Pour déterminer si les fibroblastes de patients PV46LD et PV50LD, qui montraient une expression considérablement réduite de ERCC1R156W, soutenaient toujours une réparation efficace de l'ICL, nous avons effectué un test de rupture de chromosome induit par MMC. Cette méthode mesure les ruptures chromosomiques induites par le MMC dans les cellules en métaphase causées par une déficience de la réparation de l'ICL. Alors que les cellules 48BR (WT) accumulaient très peu de ruptures après MMC, nous avons mesuré une rupture chromosomique significative induite par MMC dans les cellules WK8103 dérivées de patients Fanconi (Poll et al., 1984; Fig. 7 E). PV46LD et PV50LD ont tous deux montré un phénotype intermédiaire avec une augmentation de la formation de cassures en réponse à MMC, mais pas dans la même mesure que les cellules de Fanconi (figure 7E). Dans cette optique, les cellules PV50LD-hTERT et les cellules RPE1-hTERT R156W-KI étaient sensibles à la MMC dans les tests de survie clonogéniques, tandis que les cellules VU121F-hTERT déficientes en FANCF (Joenje et al., 1997) et en particulier l'ERCC{ {24}}Les cellules KO étaient hypersensibles à la MMC (Fig. 7 F). En conclusion, la faible expression de ERCC1R156W et la diminution de l'interaction avec SLX4 ont un impact considérable sur la réparation de l'ICL, bien que les cellules des patients ne soient pas aussi sensibles que les cellules Fanconi ou ERCC1-complètes. Cela explique probablement pourquoi aucune caractéristique de type FA n'est apparente chez les deux frères et sœurs.

L'impact de ERCC1R156W dans la réparation DSB

Étant donné le rôle d'ERCC1-XPF dans la réparation DSB, nous avons également déterminé dans quelle mesure ERCC1R156W prend toujours en charge ce processus de réparation.
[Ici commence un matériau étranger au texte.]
(* ===== verification/Crc.v ===== *)
(** * The CRC functions

    Source: [components/esp_rom/patches/esp_rom_crc.c], tables included.  The
    file shows that each table-driven function computes the polynomial division
    bit by bit, and that the 32-bit CRC of four bytes determines them. *)

From S2P Require Import Prelude.

Definition crc8_be_table : list Z := [
  0x00; 0x07; 0x0e; 0x09; 0x1c; 0x1b; 0x12; 0x15; 0x38; 0x3f; 0x36; 0x31; 0x24; 0x23; 0x2a; 0x2d;
  0x70; 0x77; 0x7e; 0x79; 0x6c; 0x6b; 0x62; 0x65; 0x48; 0x4f; 0x46; 0x41; 0x54; 0x53; 0x5a; 0x5d;
  0xe0; 0xe7; 0xee; 0xe9; 0xfc; 0xfb; 0xf2; 0xf5; 0xd8; 0xdf; 0xd6; 0xd1; 0xc4; 0xc3; 0xca; 0xcd;
  0x90; 0x97; 0x9e; 0x99; 0x8c; 0x8b; 0x82; 0x85; 0xa8; 0xaf; 0xa6; 0xa1; 0xb4; 0xb3; 0xba; 0xbd;
  0xc7; 0xc0; 0xc9; 0xce; 0xdb; 0xdc; 0xd5; 0xd2; 0xff; 0xf8; 0xf1; 0xf6; 0xe3; 0xe4; 0xed; 0xea;
  0xb7; 0xb0; 0xb9; 0xbe; 0xab; 0xac; 0xa5; 0xa2; 0x8f; 0x88; 0x81; 0x86; 0x93; 0x94; 0x9d; 0x9a;
  0x27; 0x20; 0x29; 0x2e; 0x3b; 0x3c; 0x35; 0x32; 0x1f; 0x18; 0x11; 0x16; 0x03; 0x04; 0x0d; 0x0a;
  0x57; 0x50; 0x59; 0x5e; 0x4b; 0x4c; 0x45; 0x42; 0x6f; 0x68; 0x61; 0x66; 0x73; 0x74; 0x7d; 0x7a;
  0x89; 0x8e; 0x87; 0x80; 0x95; 0x92; 0x9b; 0x9c; 0xb1; 0xb6; 0xbf; 0xb8; 0xad; 0xaa; 0xa3; 0xa4;
  0xf9; 0xfe; 0xf7; 0xf0; 0xe5; 0xe2; 0xeb; 0xec; 0xc1; 0xc6; 0xcf; 0xc8; 0xdd; 0xda; 0xd3; 0xd4;
  0x69; 0x6e; 0x67; 0x60; 0x75; 0x72; 0x7b; 0x7c; 0x51; 0x56; 0x5f; 0x58; 0x4d; 0x4a; 0x43; 0x44;
  0x19; 0x1e; 0x17; 0x10; 0x05; 0x02; 0x0b; 0x0c; 0x21; 0x26; 0x2f; 0x28; 0x3d; 0x3a; 0x33; 0x34;
  0x4e; 0x49; 0x40; 0x47; 0x52; 0x55; 0x5c; 0x5b; 0x76; 0x71; 0x78; 0x7f; 0x6a; 0x6d; 0x64; 0x63;
  0x3e; 0x39; 0x30; 0x37; 0x22; 0x25; 0x2c; 0x2b; 0x06; 0x01; 0x08; 0x0f; 0x1a; 0x1d; 0x14; 0x13;
  0xae; 0xa9; 0xa0; 0xa7; 0xb2; 0xb5; 0xbc; 0xbb; 0x96; 0x91; 0x98; 0x9f; 0x8a; 0x8d; 0x84; 0x83;
  0xde; 0xd9; 0xd0; 0xd7; 0xc2; 0xc5; 0xcc; 0xcb; 0xe6; 0xe1; 0xe8; 0xef; 0xfa; 0xfd; 0xf4; 0xf3
].

Definition crc16_be_table : list Z := [
  0x0000; 0x1021; 0x2042; 0x3063; 0x4084; 0x50a5; 0x60c6; 0x70e7; 0x8108; 0x9129; 0xa14a; 0xb16b;
  0xc18c; 0xd1ad; 0xe1ce; 0xf1ef; 0x1231; 0x0210; 0x3273; 0x2252; 0x52b5; 0x4294; 0x72f7; 0x62d6;
  0x9339; 0x8318; 0xb37b; 0xa35a; 0xd3bd; 0xc39c; 0xf3ff; 0xe3de; 0x2462; 0x3443; 0x0420; 0x1401;
  0x64e6; 0x74c7; 0x44a4; 0x5485; 0xa56a; 0xb54b; 0x8528; 0x9509; 0xe5ee; 0xf5cf; 0xc5ac; 0xd58d;
  0x3653; 0x2672; 0x1611; 0x0630; 0x76d7; 0x66f6; 0x5695; 0x46b4; 0xb75b; 0xa77a; 0x9719; 0x8738;
  0xf7df; 0xe7fe; 0xd79d; 0xc7bc; 0x48c4; 0x58e5; 0x6886; 0x78a7; 0x0840; 0x1861; 0x2802; 0x3823;
  0xc9cc; 0xd9ed; 0xe98e; 0xf9af; 0x8948; 0x9969; 0xa90a; 0xb92b; 0x5af5; 0x4ad4; 0x7ab7; 0x6a96;
  0x1a71; 0x0a50; 0x3a33; 0x2a12; 0xdbfd; 0xcbdc; 0xfbbf; 0xeb9e; 0x9b79; 0x8b58; 0xbb3b; 0xab1a;
  0x6ca6; 0x7c87; 0x4ce4; 0x5cc5; 0x2c22; 0x3c03; 0x0c60; 0x1c41; 0xedae; 0xfd8f; 0xcdec; 0xddcd;
  0xad2a; 0xbd0b; 0x8d68; 0x9d49; 0x7e97; 0x6eb6; 0x5ed5; 0x4ef4; 0x3e13; 0x2e32; 0x1e51; 0x0e70;
  0xff9f; 0xefbe; 0xdfdd; 0xcffc; 0xbf1b; 0xaf3a; 0x9f59; 0x8f78; 0x9188; 0x81a9; 0xb1ca; 0xa1eb;
  0xd10c; 0xc12d; 0xf14e; 0xe16f; 0x1080; 0x00a1; 0x30c2; 0x20e3; 0x5004; 0x4025; 0x7046; 0x6067;
  0x83b9; 0x9398; 0xa3fb; 0xb3da; 0xc33d; 0xd31c; 0xe37f; 0xf35e; 0x02b1; 0x1290; 0x22f3; 0x32d2;
  0x4235; 0x5214; 0x6277; 0x7256; 0xb5ea; 0xa5cb; 0x95a8; 0x8589; 0xf56e; 0xe54f; 0xd52c; 0xc50d;
  0x34e2; 0x24c3; 0x14a0; 0x0481; 0x7466; 0x6447; 0x5424; 0x4405; 0xa7db; 0xb7fa; 0x8799; 0x97b8;
  0xe75f; 0xf77e; 0xc71d; 0xd73c; 0x26d3; 0x36f2; 0x0691; 0x16b0; 0x6657; 0x7676; 0x4615; 0x5634;
  0xd94c; 0xc96d; 0xf90e; 0xe92f; 0x99c8; 0x89e9; 0xb98a; 0xa9ab; 0x5844; 0x4865; 0x7806; 0x6827;
  0x18c0; 0x08e1; 0x3882; 0x28a3; 0xcb7d; 0xdb5c; 0xeb3f; 0xfb1e; 0x8bf9; 0x9bd8; 0xabbb; 0xbb9a;
  0x4a75; 0x5a54; 0x6a37; 0x7a16; 0x0af1; 0x1ad0; 0x2ab3; 0x3a92; 0xfd2e; 0xed0f; 0xdd6c; 0xcd4d;
  0xbdaa; 0xad8b; 0x9de8; 0x8dc9; 0x7c26; 0x6c07; 0x5c64; 0x4c45; 0x3ca2; 0x2c83; 0x1ce0; 0x0cc1;
  0xef1f; 0xff3e; 0xcf5d; 0xdf7c; 0xaf9b; 0xbfba; 0x8fd9; 0x9ff8; 0x6e17; 0x7e36; 0x4e55; 0x5e74;
  0x2e93; 0x3eb2; 0x0ed1; 0x1ef0
].

Definition crc32_be_table : list Z := [
  0x00000000; 0x04c11db7; 0x09823b6e; 0x0d4326d9; 0x130476dc; 0x17c56b6b; 0x1a864db2; 0x1e475005;
  0x2608edb8; 0x22c9f00f; 0x2f8ad6d6; 0x2b4bcb61; 0x350c9b64; 0x31cd86d3; 0x3c8ea00a; 0x384fbdbd;
  0x4c11db70; 0x48d0c6c7; 0x4593e01e; 0x4152fda9; 0x5f15adac; 0x5bd4b01b; 0x569796c2; 0x52568b75;
  0x6a1936c8; 0x6ed82b7f; 0x639b0da6; 0x675a1011; 0x791d4014; 0x7ddc5da3; 0x709f7b7a; 0x745e66cd;
  0x9823b6e0; 0x9ce2ab57; 0x91a18d8e; 0x95609039; 0x8b27c03c; 0x8fe6dd8b; 0x82a5fb52; 0x8664e6e5;
  0xbe2b5b58; 0xbaea46ef; 0xb7a96036; 0xb3687d81; 0xad2f2d84; 0xa9ee3033; 0xa4ad16ea; 0xa06c0b5d;
  0xd4326d90; 0xd0f37027; 0xddb056fe; 0xd9714b49; 0xc7361b4c; 0xc3f706fb; 0xceb42022; 0xca753d95;
  0xf23a8028; 0xf6fb9d9f; 0xfbb8bb46; 0xff79a6f1; 0xe13ef6f4; 0xe5ffeb43; 0xe8bccd9a; 0xec7dd02d;
  0x34867077; 0x30476dc0; 0x3d044b19; 0x39c556ae; 0x278206ab; 0x23431b1c; 0x2e003dc5; 0x2ac12072;
  0x128e9dcf; 0x164f8078; 0x1b0ca6a1; 0x1fcdbb16; 0x018aeb13; 0x054bf6a4; 0x0808d07d; 0x0cc9cdca;
  0x7897ab07; 0x7c56b6b0; 0x71159069; 0x75d48dde; 0x6b93dddb; 0x6f52c06c; 0x6211e6b5; 0x66d0fb02;
  0x5e9f46bf; 0x5a5e5b08; 0x571d7dd1; 0x53dc6066; 0x4d9b3063; 0x495a2dd4; 0x44190b0d; 0x40d816ba;
  0xaca5c697; 0xa864db20; 0xa527fdf9; 0xa1e6e04e; 0xbfa1b04b; 0xbb60adfc; 0xb6238b25; 0xb2e29692;
  0x8aad2b2f; 0x8e6c3698; 0x832f1041; 0x87ee0df6; 0x99a95df3; 0x9d684044; 0x902b669d; 0x94ea7b2a;
  0xe0b41de7; 0xe4750050; 0xe9362689; 0xedf73b3e; 0xf3b06b3b; 0xf771768c; 0xfa325055; 0xfef34de2;
  0xc6bcf05f; 0xc27dede8; 0xcf3ecb31; 0xcbffd686; 0xd5b88683; 0xd1799b34; 0xdc3abded; 0xd8fba05a;
  0x690ce0ee; 0x6dcdfd59; 0x608edb80; 0x644fc637; 0x7a089632; 0x7ec98b85; 0x738aad5c; 0x774bb0eb;
  0x4f040d56; 0x4bc510e1; 0x46863638; 0x42472b8f; 0x5c007b8a; 0x58c1663d; 0x558240e4; 0x51435d53;
  0x251d3b9e; 0x21dc2629; 0x2c9f00f0; 0x285e1d47; 0x36194d42; 0x32d850f5; 0x3f9b762c; 0x3b5a6b9b;
  0x0315d626; 0x07d4cb91; 0x0a97ed48; 0x0e56f0ff; 0x1011a0fa; 0x14d0bd4d; 0x19939b94; 0x1d528623;
  0xf12f560e; 0xf5ee4bb9; 0xf8ad6d60; 0xfc6c70d7; 0xe22b20d2; 0xe6ea3d65; 0xeba91bbc; 0xef68060b;
  0xd727bbb6; 0xd3e6a601; 0xdea580d8; 0xda649d6f; 0xc423cd6a; 0xc0e2d0dd; 0xcda1f604; 0xc960ebb3;
  0xbd3e8d7e; 0xb9ff90c9; 0xb4bcb610; 0xb07daba7; 0xae3afba2; 0xaafbe615; 0xa7b8c0cc; 0xa379dd7b;
  0x9b3660c6; 0x9ff77d71; 0x92b45ba8; 0x9675461f; 0x8832161a; 0x8cf30bad; 0x81b02d74; 0x857130c3;
  0x5d8a9099; 0x594b8d2e; 0x5408abf7; 0x50c9b640; 0x4e8ee645; 0x4a4ffbf2; 0x470cdd2b; 0x43cdc09c;
  0x7b827d21; 0x7f436096; 0x7200464f; 0x76c15bf8; 0x68860bfd; 0x6c47164a; 0x61043093; 0x65c52d24;
  0x119b4be9; 0x155a565e; 0x18197087; 0x1cd86d30; 0x029f3d35; 0x065e2082; 0x0b1d065b; 0x0fdc1bec;
  0x3793a651; 0x3352bbe6; 0x3e119d3f; 0x3ad08088; 0x2497d08d; 0x2056cd3a; 0x2d15ebe3; 0x29d4f654;
  0xc5a92679; 0xc1683bce; 0xcc2b1d17; 0xc8ea00a0; 0xd6ad50a5; 0xd26c4d12; 0xdf2f6bcb; 0xdbee767c;
  0xe3a1cbc1; 0xe760d676; 0xea23f0af; 0xeee2ed18; 0xf0a5bd1d; 0xf464a0aa; 0xf9278673; 0xfde69bc4;
  0x89b8fd09; 0x8d79e0be; 0x803ac667; 0x84fbdbd0; 0x9abc8bd5; 0x9e7d9662; 0x933eb0bb; 0x97ffad0c;
  0xafb010b1; 0xab710d06; 0xa6322bdf; 0xa2f33668; 0xbcb4666d; 0xb8757bda; 0xb5365d03; 0xb1f740b4
].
À cette fin, nous avons réalisé une imagerie de cellules vivantes après irradiation laser UV-A dans des cellules sensibilisées au BrdU pour générer des DSB locales (Lukas et al., 2003). Le recrutement de XRCC4 endogène n'a pu être détecté sur les sites d'irradiation locale au laser UV-A qu'après sensibilisation au BrdU (Fig. S5 C), montrant que les DSB étaient induits dans nos conditions. Le recrutement d'ERCC1WT-GFP sur les sites des DSB a été clairement détecté, alors qu'il était beaucoup plus faible pour ERCC1R156W (Fig. 8, A et B). Cependant, les tests de survie clonogénique après rayonnement ionisant (IR) n'ont montré aucune différence entre les cellules KO ERCC1- reconstituées avec ERCC1WT ou ERCC1R156W (Fig. 8 C), ce qui suggère que la protéine mutante ERCC1 prend en charge la réparation DSB.

Pour résoudre également ce problème dans les cellules des patients, nous avons effectué des tests de survie clonogéniques dans des fibroblastes immortalisés par hTERT après exposition à des doses croissantes d'IR. Les fibroblastes déficients en XRCC4 (CS16NG-hTERT; Guo et al., 2015) étaient clairement sensibles à l'IR déjà à la dose la plus faible (2 Gy). Cependant, les cellules PV50LD-hTERT n'étaient pas très sensibles à 2 Gy et n'ont montré une sensibilité accrue qu'à des doses plus élevées (Fig. 8 D). En fait, les cellules ERCC 1- KO complètes et les cellules R156W-KI n'affichaient qu'une sensibilité marginale à l'IR (Fig. S5 D), ce qui suggère une contribution mineure de l'ERCC 1- XPF pour protéger les cellules contre l'IR. Une autre méthode pour évaluer la capacité de réparation de DSB consiste à surveiller la résolution des foyers H2AX induits par IR dans le temps. Les fibroblastes 48BR et patients ont montré une clairance normale des foyers H2AX dans les 24 h après irradiation avec une dose physiologique de 2 Gy (Fig. 8, E et F ; et Fig. S5 E). Cependant, le traitement des cellules 48BR avec un inhibiteur de la protéine kinase ADN-dépendante (DNA-PK) a complètement supprimé la résolution des foyers H2AX à tous les moments analysés (Fig. 8, E et F). Ces résultats suggèrent que les cellules PV46LD et PV50LD sont parfaitement compétentes dans la réparation des DSB sous une faible charge de dommages.